In 2009, Alexandre joined team Limpers where he produced poker educational content.
In November 2010, Alexonmoon joined Full Tilt Pro Team.

Alexandre Luneau partnered with fellow French professional poker player Sebastien "Seb86" Sabic to improve their edge over the competition.

In 2013, Luneau won the 8 game high roller WCOOP tournament on Pokerstars for $234,350.00.

In April–May 2014, Luneau won over $1,200,000 online and was the month's biggest winner.

In 2014, Alexandre Luneau was featured in a 90 min documentary called Nosebleed. The documentary received many positive reviews, eventually winning a European poker award .
In 2015, Alexonmoon joined Team Pro Winamax, France's largest poker site.

Luneau is considered one of the biggest winners in online poker and the most profitable mixed game player.

Alexandre has won over $400,000 in live tournaments.

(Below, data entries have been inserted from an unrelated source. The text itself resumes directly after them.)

Lemma FindMapByAddr_finds_witness :
  match FindMapByAddr maps_example 250 with
  | Some m => m ∈ maps_example /\ IsAddrInMap 250 m = true /\
      (forall x, x ∈ maps_example -> IsAddrInMap 250 x = true -> x = m)
  | None => forall x, x ∈ maps_example -> IsAddrInMap 250 x = false
  end.
Proof. apply (FindMapByAddr_finds maps_example 250 maps_example_ok). vm_compute. split; congruence. Defined.

(** What [FixOverlappedMap] keeps of an overlapped map has lost the flags
    of that map: an address of a map that is partly covered by a newer one is
    then found in a map of the same file with no flags, so a map of JIT
    symbols is no longer recognised as one. *)
Theorem FixOverlappedMap_drops_flags l m old addr :
  maps_ok l -> map_ok m -> old ∈ l -> ~ apart m old ->
  IsAddrInMap addr old = true -> IsAddrInMap addr m = false ->
  exists p, map_at (FixOverlappedMap l m) addr = Some p /\ dso p = dso old /\ flags p = 0.
Proof.
  intros Hl Hm Hold Hap Ha Hn. rewrite FixOverlappedMap_cut by done. pose proof Hl as [_ Ho].
  destruct (map_at_some l addr old Hold Ha) as [old' Eo]. pose proof (map_at_elem _ _ _ Eo) as [Ho1 Ho2].
  assert (old' = old) as -> by (by eapply maps_unique).
  pose proof (cut_all_resolve m l addr Hm Ho Hn) as Hr. unfold resolve in Hr. rewrite Eo in Hr.
  destruct (map_at (concat (cut m <$> l)) addr) as [p|] eqn:Ep; [|done].
  exists p. split; [done|]. cbn in Hr. injection Hr as Hd _ _ _. split; [done|].
  apply map_at_elem in Ep as [Hp Hpa]. apply list_elem_of_In, in_concat in Hp as (c & Hc & Hp).
  apply list_elem_of_In in Hc, Hp. apply list_elem_of_fmap in Hc as (x & -> & Hx).
  rewrite Forall_forall in Ho. destruct (cut_spec m x Hm (Ho x Hx)) as [Hcs _]. rewrite Forall_forall in Hcs.
  destruct (Hcs p Hp) as (Pok & (W1 & W2 & _) & _).
  assert (x = old) as ->.
  { eapply maps_unique; [exact Hl|done|done| |done]. apply in_map; [auto|]. apply in_map in Hpa; [lia|done]. }
  unfold cut in Hp. destruct ((_ <=? _) || _) eqn:E.
  - exfalso. apply Hap. unfold apart. apply orb_prop in E as [E|E]; apply Z.leb_le in E; lia.
  - apply elem_of_app in Hp as [Hp|Hp]; destruct (_ <? _);
      first [by apply not_elem_of_nil in Hp | by apply list_elem_of_singleton in Hp as ->].
Qed.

Luneau finished 3rd in the 2016 World Series of Poker $10,000 Heads-Up No-Limit Hold'em Championship winning $123,929 in Event #9.

===Online poker===
Luneau plays under the alias Alexonmoon and Alex Luneau on Full Tilt Poker and BiatchPeople on PokerStars where he has amassed over $1,200,000, $1,100,000 and $3,300,000 respectively.